Lycra is returning for its sixth year of sponsoring the Hammock trade show. While Dianne Lober, brand manager for Lycra, said “there will be a different feel about Miami Swim Week without IMG,” participation was a given for the synthetic fabric company.
Others companies, including Mara Hoffman, considered skipping this year’s event after IMG’s cancellation. But the trade shows offer an opportunity to see customers who don’t live in New York, where the brand is headquartered, and to woo new buyers, said president and namesake Mara Hoffman.
The runway shows, typically staged by IMG, are better for drumming up press — publicity that Hoffman, whose bright, bohemian designs are a mainstay in national retailers such as Nordstrom, Saks Fifth Avenue and Bloomingdale’s, could go without.
“But then we kind of thought about it and realized a lot of press is still going down, and it’s a strong collection,” Hoffman said. “And why not?”
For up-and-comer Frankie’s Bikinis, last year’s Swim Week was a defining moment.

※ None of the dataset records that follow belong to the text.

Lemma move_thread ths i c ph ph' :
  ths !! i = Some (c, ph) ->
  (<[i := (c, ph')]> ths).*1 = ths.*1 ∧
  code <$> <[i := (c, ph')]> ths = <[i := at_phase c ph']> (code <$> ths) ∧
  sum_list_with (λ th, steps_left th.2) (<[i := (c, ph')]> ths) + steps_left ph =
    sum_list_with (λ th, steps_left th.2) ths + steps_left ph' ∧
  write_holders (<[i := (c, ph')]> ths) + (if negb (is_Get c) && in_cs ph then 1 else 0) =
    write_holders ths + (if negb (is_Get c) && in_cs ph' then 1 else 0) ∧
  read_holders (<[i := (c, ph')]> ths) + (if is_Get c && in_cs ph then 1 else 0) =
    read_holders ths + (if is_Get c && in_cs ph' then 1 else 0).
Proof.
  intros Hth. split_and!.
  - rewrite list_fmap_insert. apply list_insert_id. by rewrite list_lookup_fmap, Hth.
  - by rewrite list_fmap_insert.
  - exact (sum_list_with_insert (λ th, steps_left th.2) _ _ _ (c, ph') Hth).
  - exact (sum_list_with_insert _ _ _ _ (c, ph') Hth).
  - exact (sum_list_with_insert _ _ _ _ (c, ph') Hth).
Qed.

Lemma linearized_keep s0 s ths lg i c ph ph' :
  ths !! i = Some (c, ph) ->
  result_of ph' = result_of ph ->
  linearized s0 s ths lg ->
  ∀ mu', linearized s0 (mkInmem mu' (m s)) (<[i := (c, ph')]> ths) lg.
Proof.
  intros Hth Hres (Hperm & s1 & Hrun & Hs1 & Hm) mu'. split.
  - rewrite (omap_insert_same entry ths i (c, ph)); [done .. |].
    unfold entry. cbn. by rewrite Hres.
  - by exists s1.
Qed.

Lemma linearized_log s0 s ths lg i c r mm' :
  ths !! i = Some (c, Holding) ->
  run (invoke c) (mkInmem free (m s)) = Returns r (mkInmem free mm') ->
  linearized s0 s ths lg ->
  linearized s0 (mkInmem (mu s) mm') (<[i := (c, Releasing r)]> ths)
    (lg ++ [(c, r)]).
Proof.
  intros Hth Hc (Hperm & s1 & Hrun & Hs1 & Hm). split.
  - rewrite (omap_insert_new entry ths i (c, Holding) _ (c, r)) by done.
    rewrite <- Hperm. symmetry. apply Permutation_cons_append.
  - exists (mkInmem free mm'). split_and!; [| done ..].
    rewrite !fmap_app. apply (run_invoke_all_snoc _ _ _ _ s1); [done |].
    unlock_store s1 Hs1. cbn in Hm. by subst.
Qed.

Ltac holders_of w Hw :=
  destruct w; symmetry in Hw;
  [apply bool_decide_eq_true in Hw | apply bool_decide_eq_false in Hw].

Ltac lock_inv_tac :=
  unfold lock_inv; cbn [mu];
  split_and!; [case_bool_decide; first [exfalso; lia | f_equal; lia] | lia ..].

“We were able to grow our wholesale business and get a lot of great press,” owner and designer Francesca Aiello said. “We got great feedback, and a lot of stores were ordering. And if they had missed the show, there was a buzz about it so they came and saw us.” At 20, she’s one of the youngest designers to ever show at the event.
Presenting at this year’s runway shows was a natural move.
“We were under the impression that [IMG] would be a part of Swim Week, and we’d be under their umbrella,” Aiello said. “But I knew we’d be able to find a really good location to find a runway show.”